Minnesota takes step toward $337 million opioid settlement
BLOOMINGTON, Minn. (FOX 9) - Minnesota and its counties have reached a key deal toward unlocking a legal settlement with opioid distributors.
Attorney General Keith Ellison and the Association of Minnesota Counties have a framework on how to split up to $337 million over 18 years, the two parties said Monday. The money will come from a multi state settlement involving distributors McKesson, Cardinal Health and AmerisourceBergen and manufacturer Johnson and Johnson.
The state will keep 25 percent for its Opioid Response Advisory Council, while 75 percent will go to all counties and certain cities, under terms of the deal detailed to FOX 9. More than 5,400 Minnesotans have died from opioid overdoses, including 643 people in 2020 alone.
"The lion's share is going to local government because that's where the pain is," Ellison said in an interview. "The money has to go where the pain is.
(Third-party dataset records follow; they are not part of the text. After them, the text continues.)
(* ===== verification/Query.v ===== *)
(** * Queries ([processor/query.go], [processor/types.go], [tenant/tenant.go])

    The reading of result sets: rows are scanned in order until the first
    error, and the error of the iteration comes last. A bill's row and the
    active branches of a tenant, as the SELECT statements define them. *)

From stdpp Require Import sorting.
From S2P Require Import Prelude GoStrings GoText Models GoErrors Config Secutil Float64 Invoice Tenant Store Bill.
Local Open Scope Z_scope.

(** A result set: the rows as [Scan] gives them, and [rows.Err()]. *)
Record result_set (A : Type) : Type := mkResultSet { rs_rows : list (result error A); rs_err : option error }.
Arguments mkResultSet {A}.
Arguments rs_rows {A}.
Arguments rs_err {A}.

(** [for rows.Next() { ... append }] and [rows.Err()]; [scanErr] wraps a scan error. *)
Fixpoint collect {A} (scanErr : error -> error) (rows : list (result error A)) (err : option error)
    : result error (list A) :=
  match rows with
  | [] => match err with Some e => Err e | None => Ok [] end
  | Err e :: _ => Err (scanErr e)
  | Ok a :: rest => match collect scanErr rest err with Ok l => Ok (a :: l) | Err e => Err e end
  end.

Definition query_all {A} (scanErr : error -> error) (answer : result error (result_set A)) : result error (list A) :=
  match answer with
  | Err e => Err e
  | Ok r => collect scanErr (rs_rows r) (rs_err r)
  end.

(** ** processor/types.go, processor/query.go *)

Definition LoadProducts (answer : result error (result_set ProductRow)) : result error (list ProductRow) :=
  query_all (fun e => e) answer.

(** The columns of the bill query that end up in the [BillRow]; the identifiers
    are scanned into integers, so NULL there is an error of [Scan]. *)
Record bill_columns : Type := mkBillColumns {
  bc_ids : option Z * option Z * option Z;       (* b.id, b.branch_id, company.id *)
  bc_state : option Z;
  bc_texts : BillRow                             (* the nullable texts *)
}.

Definition null_scan : error := NewError "sql: Scan error: converting NULL to int64 is unsupported".

(** [answer] is the row, or [sql.ErrNoRows] or another error. *)
Definition QueryBillByID (answer : result error bill_columns) (billID : Z) : result error BillRow :=
  match answer with
  | Err e => Err (Wrap ("query bill " +:+ itoa billID +:+ ": ") e "")
  | Ok c =>
      match bc_ids c with
      | (Some id, Some branch, Some company) =>
          let t := bc_texts c in
          Ok (mkBillRow id branch company (bl_URL t) (bl_EffectiveDate t) (bl_PaymentDue t) (bl_SeqNumber t)
                (bl_PaymentMethod t) (bl_UserName t) (bl_CompanyName t) (bl_VATReg t) (bl_AddressName t)
                (bl_BuyerName t) (bl_BuyerCompany t) (bl_BuyerVAT t) (bl_BuyerAddress t) (bl_BuyerStreet t)
                (bl_BuyerBuilding t) (bl_BuyerDistrict t) (bl_BuyerCity t) (bl_BuyerPostalCode t) (bl_BuyerCountry t)
                (bl_BuyerSchemeID t) (bl_BuyerRegistration t) (default 0 (bc_state c)) (bl_InvoiceUUID t))
      | _ => Err (Wrap ("query bill " +:+ itoa billID +:+ ": ") null_scan "")
      end
  end.

(** A branch, whether its company exists, and its configuration row. *)
Record branch_row : Type := mkBranchRow {
  br_id : Z; br_is_active : option Z; br_company : bool; br_config : option zatca_row
}.

(** The WHERE clause and the inner joins of the query. *)
Definition branch_selected (b : branch_row) : bool :=
  bool_decide (br_is_active b = Some 1) && br_company b
  && negb (String.eqb (column (br_config b) zr_production_username) "").

Definition QueryActiveBranches (answer : result error (list branch_row)) : result error (list Z) :=
  match answer with
  | Err e => Err e
  | Ok rows => Ok (merge_sort Z.le (map br_id (List.filter branch_selected rows)))
  end.

(** ** tenant/tenant.go *)

(** What [LoadAllContext] reads of the registry; [None] is a nil database. *)
Definition registry_rows (answer : option (result error (result_set Tenant))) : result error (list Tenant) :=
  match answer with
  | None => Err (NewError "master database is not configured")
  | Some (Err e) => Err (Wrap "query tenants: " e "")
  | Some (Ok r) => collect (fun e => Wrap "scan tenant: " e "") (rs_rows r) (rs_err r)
  end.

(** What opening a tenant's database does: parsing the base DSN, [sql.Open] and
    the ping. *)
Record open_answers : Type := mkOpenAnswers {
  oa_parse : string -> result error (string -> string);  (* the DSN with a database name *)
  oa_open : string -> option error;
  oa_ping : string -> option error
}.

(** The connection string, and whether the connection was closed again. *)
Definition OpenDB (a : open_answers) (t : Tenant) (baseDSN : string) : result error string * bool :=
  match oa_parse a baseDSN with
  | Err e => (Err (Wrap "parse base DSN: " e ""), false)
  | Ok with_name =>
      let dsn := with_name (tn_DBName t) in
      match oa_open a dsn with
      | Some e => (Err (Wrap ("open tenant db " +:+ tn_DBName t +:+ ": ") e ""), false)
      | None => match oa_ping a dsn with
                | Some e => (Err (Wrap ("ping tenant db " +:+ tn_DBName t +:+ ": ") e ""), true)
                | None => (Ok dsn, false)
                end
      end
  end.

(** ** Facts *)

Lemma collect_all {A} scanErr (l : list A) : collect scanErr (map Ok l) None = Ok l.
Proof. induction l as [|a l IH]; [done|]. cbn [map collect]. by rewrite IH. Qed.

Lemma collect_Ok {A} scanErr (rows : list (result error A)) err l :
  collect scanErr rows err = Ok l -> rows = map Ok l /\ err = None.
Proof.
  revert l. induction rows as [|[a|e] rows IH]; intros l; cbn [collect].
  - destruct err; [done|]. by intros [= <-].
  - destruct (collect scanErr rows err) as [l'|e]; [|done]. intros [= <-].
    destruct (IH l' eq_refl) as [-> ->]. done.
  - done.
Qed.

Lemma active_branches rows ids : QueryActiveBranches (Ok rows) = Ok ids ->
  Sorted Z.le ids /\ forall id, id ∈ ids <-> exists b, b ∈ rows /\ branch_selected b = true /\ br_id b = id.
Proof.
  intros [= <-]. split; [apply Sorted_merge_sort; apply _|]. intros id. rewrite merge_sort_Permutation.
  rewrite list_elem_of_In, in_map_iff. setoid_rewrite filter_In.
  split; intros (b & H); exists b; rewrite list_elem_of_In in *; naive_solver.
Qed.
The money has to go where the overdoses were, where the ER burden was so heavy."
The framework is only one step; Minnesota only gets the full $337 million amount if its local governments agree to it and drop their own legal claims. Cities and counties face a Jan. 1 deadline. Without agreement within the state, Minnesota would forfeit some of the settlement.
Negotiations between county and state officials have been going on for weeks, mirroring a process in more than 40 other states.
A breakthrough in Minnesota came just in time to be announced at the Association of Minnesota Counties' conference Monday morning, in front of hundreds of county officials from around the state.
"Together we arrived at a settlement that works well for local governments that are responsible for getting these settlement dollars where they're needed most," said Rich Sve, a Lake County commissioner and president of the statewide association.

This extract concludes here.